Malickyella

Scientific classification
- Kingdom: Animalia
- Phylum: Arthropoda
- Clade: Pancrustacea
- Class: Insecta
- Order: Lepidoptera
- Family: Crambidae
- Subfamily: Spilomelinae
- Genus: Malickyella Mey & Speidel, 2010
- Species: see text

= Malickyella =

Genus of moth

Malickyella is a genus of snout moth in the species-rich subfamily Spilomelinae of the family Crambidae. The genus was described in 2010 by the German entomologists Wolfram Mey and Wolfgang Speidel based on material from South-East Asia. The four species of the genus are distributed in the lowland forests of the Indomalayan realm, stretching from the Indian state of Assam to the Philippines.

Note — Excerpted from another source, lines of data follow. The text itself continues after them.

Lemma sortInsert_weights a (l : list (Weighted T)) :
  StronglySorted notAfter l ->
  PaddedPermutation (a :: l) (sortInsert compareWeights a l)
  /\ StronglySorted notAfter (sortInsert compareWeights a l).
Proof.
  revert a. induction l as [|y l IH]; intros a Hs; simpl.
  - split; [apply PaddedPermutation_refl | repeat constructor].
  - destruct (compareWeights_spec a y) as [Ha [Hy [Hle Hgt]]].
    destruct (compareWeights a y) as [w [a' y']]; simpl in Ha, Hy, Hle, Hgt.
    inversion Hs as [|? ? Hsl Hall]; subst.
    destruct (w <=? 0) eqn:Hw.
    + apply Z.leb_le in Hw. split.
      * do 2 (apply PaddedPermutation_cons; [assumption|]).
        apply PaddedPermutation_refl.
      * assert (Hay : notAfter a' y').
        { eapply notAfter_Padded; [exact Ha | exact Hy | now apply Hle]. }
        assert (Hyl : Forall (notAfter y') l).
        { eapply Forall_impl; [| exact Hall]. intros z Hz.
          eapply notAfter_Padded; [exact Hy | apply Padded_refl | exact Hz]. }
        constructor; [constructor; assumption|].
        constructor; [assumption|].
        eapply Forall_impl; [| exact Hyl].
        intros z Hz. eapply notAfter_trans; eassumption.
    + apply Z.leb_gt in Hw.
      destruct (IH a' Hsl) as [Hperm Hsorted]. split.
      * apply PaddedPermutation_swap; [| assumption].
        eapply PaddedPermutation_pre; [| exact Hperm].
        constructor; [assumption|].
        clear. induction l; constructor; [apply Padded_refl | assumption].
      * constructor; [assumption|].
        apply Forall_forall. intros z' Hz'.
        destruct (@PaddedPermutation_In _ _ z' Hperm Hz') as [z [Hz Hp]].
        destruct Hz as [<- | Hz].
        -- eapply notAfter_Padded; [exact Hy | exact Hp |].
           eapply notAfter_Padded; [apply Padded_refl | exact Ha |].
           apply lexLt_asym. now apply Hgt.
        -- eapply notAfter_Padded; [exact Hy | exact Hp |].
           rewrite Forall_forall in Hall. now apply Hall.
Qed.

Lemma sortByWeights_sorted_perm (l : list (Weighted T)) :
  PaddedPermutation l (sortByWeights l)
  /\ StronglySorted notAfter (sortByWeights l).
Proof.
  unfold sortByWeights.
  induction l as [|a l [IHp IHs]]; simpl.
  - split; [apply PaddedPermutation_refl | constructor].
  - destruct (sortInsert_weights a IHs) as [Hp Hs]. split; [| assumption].
    eapply PaddedPermutation_trans; [| exact Hp].
    apply PaddedPermutation_cons; [apply Padded_refl | assumption].
Qed.
End WeightSort.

Although the larvae have not been described in detail, the larval food plant for at least one species is known: M. lobophoralis is feeding on Neobalanocarpus heimii, a hardwood tree species in the Dipterocarpaceae family.

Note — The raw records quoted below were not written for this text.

(** C7 (as amended).  For every outline in which no list, the outline
    itself included, has a list as its first item, the first entry has
    level 1 and the level of each further entry is at most one more than the
    level of the entry before it (it may be any amount less). *)
Theorem levels_step_by_one (outlines : item) :
  no_list_first outlines = true ->
  (forall e, head (extract_bookmarks outlines) = Some e -> level_of e = 1)
  /\ (forall i e e',
         extract_bookmarks outlines !! i = Some e ->
         extract_bookmarks outlines !! S i = Some e' ->
         level_of e' <= level_of e + 1).
Proof.
  intros Hp. pose proof (extract_steps outlines Hp) as Hs.
  pose proof (extract_levels_ge outlines) as Hge. split.
  - intros e He. destruct (extract_bookmarks outlines) as [|e0 out]; [done|].
    injection He as ->. apply Forall_cons in Hge as [Hge _].
    destruct Hs as [Hs _]. simpl in Hs. lia.
  - intros i e e' He He'.
    eapply (steps_up_lookup _ 0 i); [exact Hs| |].
    + by rewrite list_lookup_fmap, He.
    + by rewrite list_lookup_fmap, He'.
Qed.

Lemma levels_step_by_one_witness :
  no_list_first lists_in_a_row = true
  /\ map level_of (extract_bookmarks lists_in_a_row) = [1; 2; 2; 1]
  /\ (forall e, head (extract_bookmarks lists_in_a_row) = Some e -> level_of e = 1)
  /\ (forall i e e',
        extract_bookmarks lists_in_a_row !! i = Some e ->
        extract_bookmarks lists_in_a_row !! S i = Some e' ->
        level_of e' <= level_of e + 1).
Proof.
  split; [reflexivity|]. split; [reflexivity|].
  apply (levels_step_by_one lists_in_a_row). reflexivity.
Defined.

(** C7, as stated, fails for a list nested directly in a list: the entry
    after a level-1 entry has level 3. *)
Lemma nested_list_jumps_two_levels :
  map level_of (extract_bookmarks doubly_nested) = [1; 3]
  /\ ~ steps_up_by_one 0 (map level_of (extract_bookmarks doubly_nested)).
Proof.
  split; [reflexivity|]. simpl. unfold level_of, mk_entry. simpl. lia.
Qed.

(** ** Page layout *)

Section LayoutFacts.
Context {metrics : FontMetrics}.

Lemma header_spec doc_title c :
  header doc_title c
  = (mkCanvas (shown c) (current c ++ header_ops doc_title), header_y).
Proof.
  unfold header, header_ops, header_y, setFont, drawString. simpl.
  by repeat rewrite <- app_assoc.
Qed.

Lemma draw_line_spec c y e :
  draw_line c y e = mkCanvas (shown c) (current c ++ line_ops y e).
Proof.
  destruct e as [[level title] pg].
  unfold line_ops, draw_line, setFont, drawString.
  destruct (Qltb _ _); simpl; by repeat rewrite <- app_assoc.
Qed.

Lemma render_page_snoc doc_title lines e y :
  render_page doc_title lines ++ line_ops y e
  = render_page doc_title (lines ++ [(e, y)]).
Proof.
  unfold render_page. rewrite flat_map_app, <- app_assoc.
  do 2 f_equal. simpl. by rewrite app_nil_r.
Qed.

Lemma render_page_single doc_title e y :
  header_ops doc_title ++ line_ops y e = render_page doc_title [(e, y)].
Proof. unfold render_page. simpl. by rewrite app_nil_r. Qed.

Lemma draw_item_spec doc_title sh cur y e :
  draw_item doc_title (mkCanvas sh (render_page doc_title cur), y) e
  = if Qltb y (bottom + line_h)
    then (mkCanvas (sh ++ [render_page doc_title cur])
            (render_page doc_title [(e, header_y)]),
          (header_y - line_h)%Q)
    else (mkCanvas sh (render_page doc_title (cur ++ [(e, y)])),
          (y - line_h)%Q).
Proof.
  unfold draw_item. destruct (Qltb y (bottom + line_h)).
  - rewrite header_spec, draw_line_spec. unfold showPage.
    cbn [shown current app]. by rewrite render_page_single.
  - rewrite draw_line_spec. cbn [shown current].
    by rewrite render_page_snoc.
Qed.

(** The loop invariant: the page being filled is the rendering of the
    entries placed on it so far. *)
Lemma draw_items_pages doc_title items : forall sh cur y,
  save (fold_left (draw_item doc_title) items
          (mkCanvas sh (render_page doc_title cur), y)).1
  = sh ++ map (render_page doc_title) (paginate y cur items).
Proof.
  induction items as [|e items IH]; intros sh cur y.
  - reflexivity.
  - cbn [fold_left paginate]. rewrite draw_item_spec.
    destruct (Qltb y (bottom + line_h)); rewrite IH; [|reflexivity].
    by rewrite <- app_assoc.
Qed.

Lemma paginate_concat items : forall y cur,
  concat (map (map fst) (paginate y cur items)) = map fst cur ++ items.
Proof.
  induction items as [|e items IH]; intros y cur; simpl.
  - by rewrite !app_nil_r.
  - destruct (Qltb y (bottom + line_h)); simpl; rewrite IH.
    + reflexivity.
    + rewrite map_app. simpl. by rewrite <- app_assoc.
Qed.

Lemma line_ops_leader (y : Q) (level : Z) (title : pystr) (pg : option Z) :
  line_ops y (level, title, pg)
  = line_with_leader y level title pg
      (if Qltb (leader_start level title + dot_w) (leader_end pg)
       then [DrawString (leader_start level title) y
               (str_mul (py ".")
                  (int_of_Q ((leader_end pg - leader_start level title)
                             / dot_w)))]
       else []).
Proof.
  unfold line_ops, draw_line, line_with_leader, setFont, drawString.
  fold (page_str_of pg). fold (drawn_title level title).
  fold (leader_start level title). fold (leader_end pg). fold dot_w.
  by destruct (Qltb _ _).
Qed.

Lemma line_ops_drawing (y : Q) (e : entry) : line_ops y e = entry_drawing y e.
Proof. destruct e as [[level title] pg]. apply line_ops_leader. Qed.

Lemma header_ops_drawing doc_title : header_ops doc_title = header_drawing doc_title.
Proof. reflexivity. Qed.

Lemma render_page_drawing doc_title lines :
  render_page doc_title lines = page_drawing doc_title lines.
Proof.
  unfold render_page, page_drawing. rewrite header_ops_drawing. f_equal.
  induction lines as [|l lines IH]; [reflexivity|].
  cbn [flat_map]. by rewrite line_ops_drawing, IH.
Qed.

Lemma draw_toc_pdf_render doc_title items :
  draw_toc_pdf doc_title items
  = map (render_page doc_title) (page_entries items).
Proof.
  unfold draw_toc_pdf, page_entries. rewrite header_spec.
  cbn [shown current app new_canvas].
  assert (Hr : header_ops doc_title = render_page doc_title [])
    by (unfold render_page; simpl; by rewrite ?app_nil_r).
  rewrite Hr. apply (draw_items_pages doc_title items [] [] header_y).
Qed.

(** C2.  The pages that [draw_toc_pdf] writes are, page by page, the two
    header lines followed by the drawings of the entries of one run of
    consecutive entries: for each entry its title, its dot leader and its
    page number, at one height.  The runs, concatenated, are the input
    sequence.  So every entry is drawn exactly once, in input order, and on
    one page. *)
Theorem draw_toc_pdf_places_each_entry_once (doc_title : pystr)
    (items : list entry) :
  draw_toc_pdf doc_title items
  = map (fun lines : list (entry * Q) =>
           [SetFont Helvetica_Bold 18;
            DrawString left top doc_title;
            SetFont Helvetica 11;
            DrawString left (top - 20 * mm) caption]
           ++ flat_map
                (fun l : entry * Q =>
                   [SetFont (font_of (level_of l.1)) 12;
                    DrawString (x_text_of (level_of l.1)) l.2
                      (drawn_title (level_of l.1) (title_of l.1));
                    SetFont Helvetica 12]
                   ++ leader_ops l.2 (level_of l.1) (title_of l.1) (page_of l.1)
                   ++ [SetFont Helvetica 12;
                       DrawString
                         (page_col_x
                          - str_width (page_str_of (page_of l.1)) Helvetica 12)
                         l.2 (page_str_of (page_of l.1))])
                lines)
        (page_entries items)
  /\ concat (map (map fst) (page_entries items)) = items.
Proof.
  split.
  - rewrite draw_toc_pdf_render. apply map_ext. intros lines.
    apply render_page_drawing.
  - unfold page_entries. by rewrite paginate_concat.
Qed.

The genus was named in honour of Prof. Dr. Hans Malicky, a renowned entomologist and specialist of caddisflies, on the occasion of his 75th birthday.

==Species==
Malickyella currently comprises the following four species:
- Malickyella brunnea Mey & Speidel, 2010
- Malickyella iriusalis (Walker, 1859)
- Malickyella lobophoralis (Hampson, 1896) (type species)
- Malickyella tigridalis (Hampson, 1897)

==Systematics==
The genus was created for the species of the Eoophyla lobophoralis species group, which was found to be misplaced in Eoophyla and in the Acentropinae subfamily altogether. The sister group of Malickyella is not known as of yet, but the species of Malickyella resemble the Musotiminae species Ambia albomaculalis and Musotima decoralis, which, however, might be misplaced in their respective genera.

The genus is also currently not placed in any of the Spilomelinae tribes.